Chris Humphreys-USA TODAY Sports
Chris Humphreys-USA TODAY Sports
If you look at the first nine weeks of the Patriots’ season, you see a team that was on pace historically to be one of the great teams ever. They won every game by at least a touchdown, with several of the games being total blowouts. Their offense scored at will. As I wrote back in October, the Patriots had assembled an offense that was not only excellent but versatile. They could line up two tight ends and hand the ball off to LeGarrette Blount and ram defenses with a power run game. They could open it up with Edelman, Rob Gronkowski, and Danny Amendola out wide. They could get Lewis running wheel routes out of the backfield. All with Tom Brady running the show. Defenses would commit to stopping Gronk, the Patriots would go to Blount and Lewis. They’d commit to stopping the run, the Patriots would get Amendola and Edelman going. There was nothing anyone could do.
The defense was vast improving, too. You saw it each week as they won, and the whispers got louder — We might be watching history. The Patriots’ numbers compared favorably to their 2007 season, when Brady tore up the record book en route to a perfect regular season and a gut-wrenching loss to the Giants in the Super Bowl. This was a team of destiny, born out of the fires of Deflategate, mad at the world and ready to take it out on anyone in their path.
Chris Humphreys-USA TODAY Sports
Chris Humphreys-USA TODAY Sports
Then Lewis went down, and the Patriots weren’t as versatile. They found a replacement for him in James White, but White wasn’t quite as dynamic, not quite as electrifying a playmaker. One of Brady’s options was gone, and the Patriots became just a bit more predictable on offense.
Then Edelman went down, and it was right then that I knew the Patriots weren’t going to finish undefeated. While Brady is the brain, the field general, and Gronk the big, lovable weapon, Edelman was the heart of the Patriots’ offense. He made the whole thing go. He ran crossing routes fearlessly and could catch screens. He could throw a ball if you needed him to. He was the Swiss Army knife of the Patriots’ offense, a guy who embodied the way they did things.
When he went down, and Lewis already down, the Patriots went from an unstoppable juggernaut of an offense to one that was very good. And that’s the thing: Very good offenses can be stopped by very good defenses. The key to beat them became clear: Bottle up the run, double team Gronk. The Patriots could still score, but if a defense stopped the run and limited Gronk, the Patriots could be beaten. The Broncos did that.

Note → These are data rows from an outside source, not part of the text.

(** * A shallow embedding of the portfolio page script (script.js)

    Two components of the script are modelled:

    - [Background3D], the animated scene controller: construction with
      its fallback, the per-frame update [animate], the resize handler
      and [dispose];
    - [ContactForm], the client-side validation and submission flow.

    JavaScript numbers are idealised as real numbers, with one
    exception: a store into a [Float32Array] rounds to single precision,
    and that rounding is modelled ([Float32.fround]).  The objects of
    the rendering library and of the browser that the script manipulates
    are records that keep exactly the fields the script reads or writes,
    and calls whose effect lives outside the script (render,
    rotateOnAxis, dispose) are recorded as counters or logs on those
    records. *)

From Stdlib Require Import Reals Lra Lia String Ascii NArith Bool.
From stdpp Require Import base list strings gmap.

#[global] Set Warnings "-clear-no-such-hyp".

(** ** The rendering-library objects used by the script *)
Module Three.
#[local] Open Scope R_scope.

Record Vector2 := mkV2 { x2 : R; y2 : R }.
Record Vector3 := mkV3 { vx : R; vy : R; vz : R }.

Definition origin : Vector3 := mkV3 0 0 0.

Definition v3_length (v : Vector3) : R :=
  sqrt (vx v * vx v + vy v * vy v + vz v * vz v).

(** [a || 1] on numbers: the right operand when the left one is zero. *)
Definition or_one (a : R) : R := if Req_dec_T a 0 then 1 else a.

Definition divideScalar (v : Vector3) (s : R) : Vector3 :=
  mkV3 (vx v / s) (vy v / s) (vz v / s).

(** Vector3.normalize: [this.divideScalar(this.length() || 1)]. *)
Definition normalize (v : Vector3) : Vector3 :=
  divideScalar v (or_one (v3_length v)).

Definition set_y (v : Vector3) (y : R) : Vector3 := mkV3 (vx v) y (vz v).
Definition set_xy (v : Vector3) (x y : R) : Vector3 := mkV3 x y (vz v).

(** THREE.Clock, reading the time source [now] (performance.now()). *)
Record Clock := mkClock {
  autoStart : bool;
  startTime : R;
  oldTime : R;
  elapsedTime : R;
  running : bool }.

Definition new_Clock : Clock := mkClock true 0 0 0 false.

Definition clock_start (now : R) (c : Clock) : Clock :=
  mkClock (autoStart c) now now 0 true.

Definition getDelta (now : R) (c : Clock) : R * Clock :=
  if autoStart c && negb (running c) then (0, clock_start now c)
  else if running c then
    let diff := (now - oldTime c) / 1000 in
    (diff, mkClock (autoStart c) (startTime c) now (elapsedTime c + diff) true)
  else (0, c).

Definition getElapsedTime (now : R) (c : Clock) : R * Clock :=
  let c' := snd (getDelta now c) in (elapsedTime c', c').

Inductive GeometryKind := Torus | Octahedron | Tetrahedron | Icosahedron.

(** [mesh.userData] as the script fills it. *)
Record UserData := mkUserData {
  initialY : R;
  speed : R;
  offset : R;
  rotationAxis : Vector3 }.

(** A mesh owns one geometry and one (cloned) material; the two counters
    count the [dispose()] calls each has received, [rotations] logs the
    [rotateOnAxis(axis, angle)] calls in order. *)
Record Mesh := mkMesh {
  mesh_index : nat;
  kind : GeometryKind;
  position : Vector3;
  userData : UserData;
  mesh_time : R;
  rotations : list (Vector3 * R);
  geometry_disposed : nat;
  material_disposed : nat }.

(** The particle system: a BufferGeometry with the flat [position] and
    [scale] attributes and a ShaderMaterial with its [time] uniform. *)
Record Points := mkPoints {
  positions : list R;
  scales : list R;
  points_time : R;
  points_geometry_disposed : nat;
  points_material_disposed : nat }.

Inductive Object3D :=
| OPoints
| OMesh (i : nat)
| OAmbientLight
| OPointLight.

Definition object_eqb (a b : Object3D) : bool :=
  match a, b with
  | OPoints, OPoints => true
  | OMesh i, OMesh j => Nat.eqb i j
  | OAmbientLight, OAmbientLight => true
  | OPointLight, OPointLight => true
  | _, _ => false
  end.

(** A scene is its list of children; [scene.position] is never written
    by the script and stays at the origin. *)
Record Scene := mkScene { children : list Object3D }.

Definition scene_position (s : Scene) : Vector3 := origin.
Definition scene_add (o : Object3D) (s : Scene) : Scene :=
  mkScene (children s ++ [o]).
Definition scene_remove (o : Object3D) (s : Scene) : Scene :=
  mkScene (List.filter (fun c => negb (object_eqb c o)) (children s)).

(** PerspectiveCamera; [projection_aspect] is the aspect the projection
    matrix was last computed from, [aim] the last [lookAt] target. *)
Record Camera := mkCamera {
  fov : R;
  aspect : R;
  near : R;
  far : R;
  cam_position : Vector3;
  aim : option Vector3;
  projection_aspect : R }.

Definition new_PerspectiveCamera (fov aspect near far : R) : Camera :=
  mkCamera fov aspect near far origin None aspect.

Definition updateProjectionMatrix (c : Camera) : Camera :=
  mkCamera (fov c) (aspect c) (near c) (far c) (cam_position c) (aim c) (aspect c).

Definition set_aspect (a : R) (c : Camera) : Camera :=
  mkCamera (fov c) a (near c) (far c) (cam_position c) (aim c) (projection_aspect c).

Definition set_cam_position (p : Vector3) (c : Camera) : Camera :=
  mkCamera (fov c) (aspect c) (near c) (far c) p (aim c) (projection_aspect c).

Definition lookAt (t : Vector3) (c : Camera) : Camera :=
  mkCamera (fov c) (aspect c) (near c) (far c) (cam_position c) (Some t)
           (projection_aspect c).

(** WebGLRenderer; [domElement] is the identity of its canvas, [frames]
    counts the [render] calls. *)
Record Renderer := mkRenderer {
  domElement : nat;
  antialias : bool;
  width : R;
  height : R;
  pixelRatio : R;
  frames : nat;
  renderer_disposed : nat }.

Definition setSize (w h : R) (r : Renderer) : Renderer :=
  mkRenderer (domElement r) (antialias r) w h (pixelRatio r) (frames r)
             (renderer_disposed r).

Definition setPixelRatio (p : R) (r : Renderer) : Renderer :=
  mkRenderer (domElement r) (antialias r) (width r) (height r) p (frames r)
             (renderer_disposed r).

Definition render (r : Renderer) : Renderer :=
  mkRenderer (domElement r) (antialias r) (width r) (height r) (pixelRatio r)
             (S (frames r)) (renderer_disposed r).

Definition renderer_dispose (r : Renderer) : Renderer :=
  mkRenderer (domElement r) (antialias r) (width r) (height r) (pixelRatio r)
             (frames r) (S (renderer_disposed r)).

End Three.

(** ** Single-precision stores

    A [Float32Array] element holds an IEEE 754 binary32 number: an
    assignment converts the value by rounding to nearest, ties to even
    (what [Math.fround] computes). *)
Module Float32.
#[local] Open Scope R_scope.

Greg M. Cooper-USA TODAY Sports
Greg M. Cooper-USA TODAY Sports

Gronkowski went down with an injury on Sunday night, and while itremains to be seen how serious it is, it is just another reminder of how hard it is to attain perfection. Injuries hurt every team, of course. The Patriots are not any more unlucky than anyone else this year. But their ceiling was higher. Some teams’ injury problems take them from good to bad or bad to awful. The Patriots are still excellent, but they could have been more. They could have been a team we talked about the rest of our lives.